Blood Transfusion Procedure

 

Blood Types

The most common blood types are A, B, AB, and O. In addition, your blood is either Rh-positive or Rh-negative. If, for example, your blood is B positive, this means that you have type B blood that is Rh-positive.

The blood you receive during a transfusion has to be appropriate for your blood type. If it isn’t, the antibodies (protein in the immune system that destroys or helps destroy foreign substances) in your blood could attack the new blood, which can cause a serious reaction or even be life threatening. It’s less critical to match your blood type to the donor’s blood type if you are receiving a platelet or cryoprecipitate transfusion, although labs usually try to match blood type in these cases if possible.

No matter what type of blood you have, you can safely be given type O blood. People with type O blood are called “universal donors.” If you have type AB blood, you are known as a “universal recipient” because you can safely be given any type of blood.

If your blood is Rh-positive, you can receive Rh-positive or Rh-negative blood. But if you have Rh-negative blood, only Rh-negative blood is safe for you.

Sources of Donated Blood

Blood banks collect blood from volunteers who give, or donate, some of their blood. Blood banks test all donated blood to find out if it has any viruses or other infectious agents that might make you sick. They also test donated blood to find out its type (A, B, AB, or O) and whether it is Rh-positive or Rh-negative.

In some cases, it might be possible for you to donate blood before surgery that can be given to you during surgery. This is known as autologous donation. If your doctor agrees, you will donate your blood up to 6 weeks before your surgery. Another option in certain situations is for the surgeon to collect your blood during the surgery. The surgeon then transfuses your blood back to your body after the operation is over. The advantage of autologous blood donation is that the blood is a perfect match for you. Of course, if your blood is already low, you cannot donate your own blood.

Friends and family members can also donate blood specifically for you, if your doctor agrees. This is known as directed donation. Their blood must be checked carefully to make sure that it is a suitable match for you. If it’s not, the blood might be given to another patient. There is no scientific evidence that transfusions from directed donations are safer or better than transfusions of blood from blood banks.

Before the Transfusion

Before your transfusion, a technician will test your blood to find out your blood type. The technician will mix a sample of your blood with a sample from a blood donor. If the blood cells clump together, this means that your blood is not compatible with the donor’s blood, and another sample will be chosen. If the blood cells don’t clump together, the donor’s blood is a good match for you and you can safely receive a transfusion of this blood. This procedure is known as cross-matching.

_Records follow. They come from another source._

(** * oddly-infrastructures, Python DDD template: pipeline, mapper, repositories

    A shallow embedding of [infrastructures/ddd/python/src]: the domain model
    ([ExampleModel]), the mapper, the in-memory command and query
    repositories, the event bus, the service use cases and the middleware
    stages, followed by the properties the design document states about them.

    Conventions.
    - Python [str] is [string]; a character is a code point below 256.
    - [datetime] values are opaque instants, here integers.
    - A call that may raise returns a [result]; what is raised is an [exn],
      an instance of [Exception] or not ([asyncio.CancelledError] is not);
      the handlers of the sources are [except Exception] and catch the
      former only.
    - [uuid.uuid4()] and [datetime.utcnow()] read the environment; a
      constructor receives what it reads as an [Ambient] record. *)

From Stdlib Require Import ZArith Lia Bool Ascii.
From stdpp Require Import gmap strings list fin_maps.

Local Open Scope string_scope.
Local Open Scope list_scope.
Local Open Scope Z_scope.

(** ** Python strings *)

Module Py.

(** [str.isspace] on one code point below 256: the ASCII controls 9..13 and
    28..31, the space, NEL (133) and the no-break space (160). *)
Definition isspace (c : ascii) : bool :=
  let n := nat_of_ascii c in
  ((9 <=? n) && (n <=? 13) || (28 <=? n) && (n <=? 32)
   || (n =? 133) || (n =? 160))%nat.

Fixpoint lstrip (s : string) : string :=
  match s with
  | String c s' => if isspace c then lstrip s' else s
  | EmptyString => EmptyString
  end.

(** [rstrip]: a character is kept when it is not a space or when something
    is kept after it. *)
Fixpoint rstrip (s : string) : string :=
  match s with
  | String c s' =>
      match rstrip s' with
      | EmptyString => if isspace c then EmptyString else String c EmptyString
      | r => String c r
      end
  | EmptyString => EmptyString
  end.

(** [s.strip()] *)
Definition strip (s : string) : string := rstrip (lstrip s).

(** Truthiness of a [str]: [not s] holds for the empty string only. *)
Definition not_ (s : string) : bool :=
  match s with EmptyString => true | _ => false end.

(** [len(s)] *)
Definition len (s : string) : Z := Z.of_nat (String.length s).

(** [c.upper()] on one code point below 256: the letters a-z and the
    accented letters 224..254 (but the division sign 247) lose 32, and the
    sharp s (223) becomes the two letters "SS".  The upper-case forms of
    the micro sign (181) and of y with diaeresis (255) are the code points
    924 and 376, which a [string] cannot hold: both are left as they are,
    which like their upper-case forms are no ASCII character. *)
Definition upper_char (c : ascii) : string :=
  let n := nat_of_ascii c in
  if ((97 <=? n) && (n <=? 122)
      || (224 <=? n) && (n <=? 254) && negb (n =? 247))%nat
  then String (ascii_of_nat (n - 32)) EmptyString
  else if (n =? 223)%nat then "SS"
  else String c EmptyString.

(** [s.upper()] *)
Fixpoint upper (s : string) : string :=
  match s with
  | String c s' => upper_char c +:+ upper s'
  | EmptyString => EmptyString
  end.

(** [needle in s] *)
Fixpoint contains (needle s : string) : bool :=
  String.prefix needle s
  || match s with
     | String _ s' => contains needle s'
     | EmptyString => false
     end.

(** [s.replace(old, new)] for a non-empty [old]: scan from the left, [skip]
    counts the characters of a match still to be dropped. *)
Fixpoint replace_from (old new s : string) (skip : nat) : string :=
  match s with
  | EmptyString => EmptyString
  | String c s' =>
      match skip with
      | S k => replace_from old new s' k
      | O =>
          if String.prefix old s
          then new +:+ replace_from old new s' (String.length old - 1)
          else String c (replace_from old new s' 0)
      end
  end.

Definition replace (old new s : string) : string :=
  match old with
  | EmptyString => s
  | _ => replace_from old new s 0
  end.

(** [items[lo:hi]] on a list: negative bounds count from the end, then
    both are clamped to [0, len]. *)
Definition clamp (n i : Z) : Z :=
  let i := if i <? 0 then i + n else i in
  if i <? 0 then 0 else if n <? i then n else i.

Definition slice {A} (items : list A) (lo hi : Z) : list A :=
  let n := Z.of_nat (length items) in
  let lo := clamp n lo in
  let hi := clamp n hi in
  take (Z.to_nat (hi - lo)) (drop (Z.to_nat lo) items).

End Py.

(** ** Exceptions and results *)

Definition datetime := Z.

(** [ExampleErrorCode(Enum)] *)
Inductive ExampleErrorCode :=
| NOT_FOUND | VALIDATION_FAILED | CONFLICT | UNAUTHORIZED | ALREADY_EXISTS.

(** [code.value] *)
Definition error_code_value (c : ExampleErrorCode) : string :=
  match c with
  | NOT_FOUND => "not_found"
  | VALIDATION_FAILED => "validation_failed"
  | CONFLICT => "conflict"
  | UNAUTHORIZED => "unauthorized"
  | ALREADY_EXISTS => "already_exists"
  end.

(** What the sources raise or let through.  [ExampleServiceException] is
    the only [ServiceException]; it carries its code, its details and the
    message formatted at construction.  [OtherException] is any other
    instance of [Exception].  [CancelledError] is [asyncio.CancelledError],
    raised in a task that is cancelled while it awaits, and
    [OtherBaseException] any other [BaseException] that is no [Exception]
    ([KeyboardInterrupt], [SystemExit]). *)
Inductive exn :=
| ValueError (msg : string)
| PermissionError (msg : string)
| AttributeError (msg : string)
| ExampleServiceException
    (error_code : ExampleErrorCode) (details : list (string * string))
    (message : string)
| OtherException (msg : string)
| CancelledError (msg : string)
| OtherBaseException (msg : string).

(** [isinstance(e, Exception)] *)
Definition is_Exception (e : exn) : bool :=
  match e with
  | CancelledError _ | OtherBaseException _ => false
  | _ => true
  end.

Inductive result (A : Type) :=
| Ok (a : A)
| Raise (e : exn).
Arguments Ok {A} a.
Arguments Raise {A} e.

Definition is_ok {A} (r : result A) : bool :=
  match r with Ok _ => true | Raise _ => false end.

(** What a constructor reads from the environment: one [uuid.uuid4()] and the
    two [datetime.utcnow()] calls of [BaseModel.__init__] or
    [BaseEntity.__init__]. *)
Record Ambient := {
  uuid4 : string;
  utcnow_created : datetime;
  utcnow_updated : datetime;
}.

(** Sequencing of calls that may raise. *)
Definition result_bind {A B} (r : result A) (k : A -> result B) : result B :=
  match r with
  | Ok a => k a
  | Raise e => Raise e
  end.

Notation "'do!' x <- c ; k" := (result_bind c (fun x => k))
  (at level 10, x name, c at level 100, k at level 200).

(** ** Domain model: [domain/models/example_model.py] *)

Module ExampleModel.

(** The fields of [BaseModel] ([_id], [_created_at], [_updated_at]) and of
    [ExampleModel]; the properties [id], [name], ... return them. *)
Record t := mk {
  _id : string;
  _created_at : datetime;
  _updated_at : datetime;
  _name : string;
  _description : string;
  _owner_id : string;
  _is_active : bool;
}.

Definition set_id (v : string) (m : t) : t :=
  mk v (_created_at m) (_updated_at m) (_name m) (_description m)
     (_owner_id m) (_is_active m).
Definition set_created_at (v : datetime) (m : t) : t :=
  mk (_id m) v (_updated_at m) (_name m) (_description m)
     (_owner_id m) (_is_active m).
Definition set_updated_at (v : datetime) (m : t) : t :=
  mk (_id m) (_created_at m) v (_name m) (_description m)
     (_owner_id m) (_is_active m).
Definition set_name (v : string) (m : t) : t :=
  mk (_id m) (_created_at m) (_updated_at m) v (_description m)
     (_owner_id m) (_is_active m).
Definition set_description (v : string) (m : t) : t :=
  mk (_id m) (_created_at m) (_updated_at m) (_name m) v
     (_owner_id m) (_is_active m).
Definition set_owner_id (v : string) (m : t) : t :=
  mk (_id m) (_created_at m) (_updated_at m) (_name m) (_description m)
     v (_is_active m).
Definition set_is_active (v : bool) (m : t) : t :=
  mk (_id m) (_created_at m) (_updated_at m) (_name m) (_description m)
     (_owner_id m) v.

(** [ExampleModel.__init__], which runs [BaseModel.__init__] first. *)
Definition init (a : Ambient) : t :=
  mk (uuid4 a) (utcnow_created a) (utcnow_updated a) "" "" "" true.

(** [not s or not s.strip()] *)
Definition blank (s : string) : bool :=
  Py.not_ s || Py.not_ (Py.strip s).

(** [BaseModel.validate] *)
Definition base_validate (m : t) : result unit :=
  if Py.not_ (_id m) then Raise (ValueError "Model ID cannot be empty")
  else Ok tt.

(** [ExampleModel.validate] *)
Definition validate (m : t) : result unit :=
  do! _ <- base_validate m;
  if blank (_name m) then
    Raise (ValueError "Example name cannot be empty")
  else if 100 <? Py.len (_name m) then
    Raise (ValueError "Example name cannot exceed 100 characters")
  else if blank (_owner_id m) then
    Raise (ValueError "Example must have an owner")
  else Ok tt.

(** [ExampleModel.create] *)
Definition create (a : Ambient) (p_name p_description p_owner_id : string)
  : result t :=
  let model := init a in
  let model := set_name p_name model in
  let model := set_description p_description model in
  let model := set_owner_id p_owner_id model in
  let model := set_is_active true model in
  do! _ <- validate model;
  Ok model.

(** [ExampleModel.hydrate] *)
Definition hydrate (a : Ambient) (p_id p_name p_description p_owner_id : string)
    (p_is_active : bool) (p_created_at p_updated_at : datetime) : t :=
  let model := init a in
  let model := set_id p_id model in
  let model := set_name p_name model in
  let model := set_description p_description model in
  let model := set_owner_id p_owner_id model in
  let model := set_is_active p_is_active model in
  let model := set_created_at p_created_at model in
  let model := set_updated_at p_updated_at model in
  model.

(** [ExampleModel.update_details] mutates [self]: the second component is
    the object after the call, also when the call raises.  [now] is what
    [datetime.utcnow()] returns. *)
Definition update_details (now : datetime) (self : t)
    (p_name p_description : string) : result unit * t :=
  if blank p_name then (Raise (ValueError "Name cannot be empty"), self)
  else
    let self := set_name p_name self in
    let self := set_description p_description self in
    let self := set_updated_at now self in
    (validate self, self).

(** [ExampleModel.activate] and [ExampleModel.deactivate] *)
Definition activate (now : datetime) (self : t) : t :=
  set_updated_at now (set_is_active true self).

Definition deactivate (now : datetime) (self : t) : t :=
  set_updated_at now (set_is_active false self).

(** [ExampleModel.validate_ownership] *)
Definition validate_ownership (self : t) (p_user_id : string) : result unit :=
  if negb (String.eqb (_owner_id self) p_user_id)
  then Raise (PermissionError "User does not own this resource")
  else Ok tt.

End ExampleModel.

(** ** Persistence entities: [infrastructure/persistence] *)

Module ExampleWriteEntity.

(** [BaseEntity] ([id], [created_at], [updated_at]), [BaseWriteEntity]
    ([version]) and [ExampleWriteEntity]. *)
Record t := mk {
  id : string;
  created_at : datetime;
  updated_at : datetime;
  version : Z;
  name : string;
  description : string;
  owner_id : string;
  is_active : bool;
}.

(** [ExampleWriteEntity.__init__] through [BaseWriteEntity.__init__] and
    [BaseEntity.__init__]. *)
Definition init (a : Ambient) : t :=
  mk "" (utcnow_created a) (utcnow_updated a) 0 "" "" "" true.

End ExampleWriteEntity.

Module ExampleReadEntity.

Record t := mk {
  id : string;
  created_at : datetime;
  updated_at : datetime;
  name : string;
  description : string;
  owner_id : string;
  owner_name : string;
  is_active : bool;
  display_name : string;
  status_text : string;
}.

Definition init (a : Ambient) : t :=
  mk "" (utcnow_created a) (utcnow_updated a) "" "" "" "" true "" "".

End ExampleReadEntity.

(** ** Transport objects: [api/dto] *)

Module CreateExampleRequest.

Record t := mk {
  request_id : string;
  name : string;
  description : string;
}.

(** [CreateExampleRequest.validate], the edge validation. *)
Definition validate (self : t) : result unit :=
  if ExampleModel.blank (name self) then
    Raise (ValueError "Name is required")
  else if 100 <? Py.len (name self) then
    Raise (ValueError "Name cannot exceed 100 characters")
  else if 500 <? Py.len (description self) then
    Raise (ValueError "Description cannot exceed 500 characters")
  else Ok tt.

End CreateExampleRequest.

Module UpdateExampleRequest.

Record t := mk {
  request_id : string;
  name : string;
  description : string;
}.

Definition validate (self : t) : result unit :=
  if ExampleModel.blank (name self) then
    Raise (ValueError "Name is required")
  else if 100 <? Py.len (name self) then
    Raise (ValueError "Name cannot exceed 100 characters")
  else if 500 <? Py.len (description self) then
    Raise (ValueError "Description cannot exceed 500 characters")
  else Ok tt.

End UpdateExampleRequest.

Module ExampleResponse.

If you have allergies or you have had an allergic reaction during a blood transfusion in the past, your doctor might prescribe a medication to prevent an allergic reaction to the donated blood. For example, the doctor might prescribe Tylenol® (acetaminophen) or Benadryl® (diphenhydramine). You will probably take this medicine a half hour or so before the transfusion.

You probably won’t have to make any changes to your diet or activities to prepare for a blood transfusion.

Transfusion Procedure

You will probably have your transfusion in the doctor’s office or a hospital (either in the outpatient center or in your hospital room). In rare cases, a transfusion can be done in your home. You will probably receive a transfusion of one or more components of blood, such as red blood cells, platelets, or plasma; transfusions of whole blood are rare.

A technician will hang a bag containing the blood product from a pole. The technician will insert an intravenous (IV) line, or narrow tube into a blood vessel, most likely in your arm. The healthy blood from a donor will drip from the bag through this line and into your vein. The procedure usually takes about 1 to 2 hours, depending on what blood component(s) you are receiving. Red blood cell transfusions take slightly longer than transfusions of other blood components.

A nurse will keep an eye on you during the transfusion procedure to make sure that you don’t have an allergic reaction or other side effect. The nurse will check your vital signs—including your temperature, blood pressure, and heart rate—before, during, and after the transfusion.

You can eat or drink during the procedure. You can also get up and walk around. But if you do move around, you need to move carefully and slowly so that the needle does not come loose.

Once the bag is empty, the technician or nurse will remove the needle from your arm. The place where the IV was inserted might be sore or bruised for a few days. You can do your normal activities as soon as the procedure is over.

This content was last reviewed August 15, 2010 by Dr. Reshma L. Mahtani.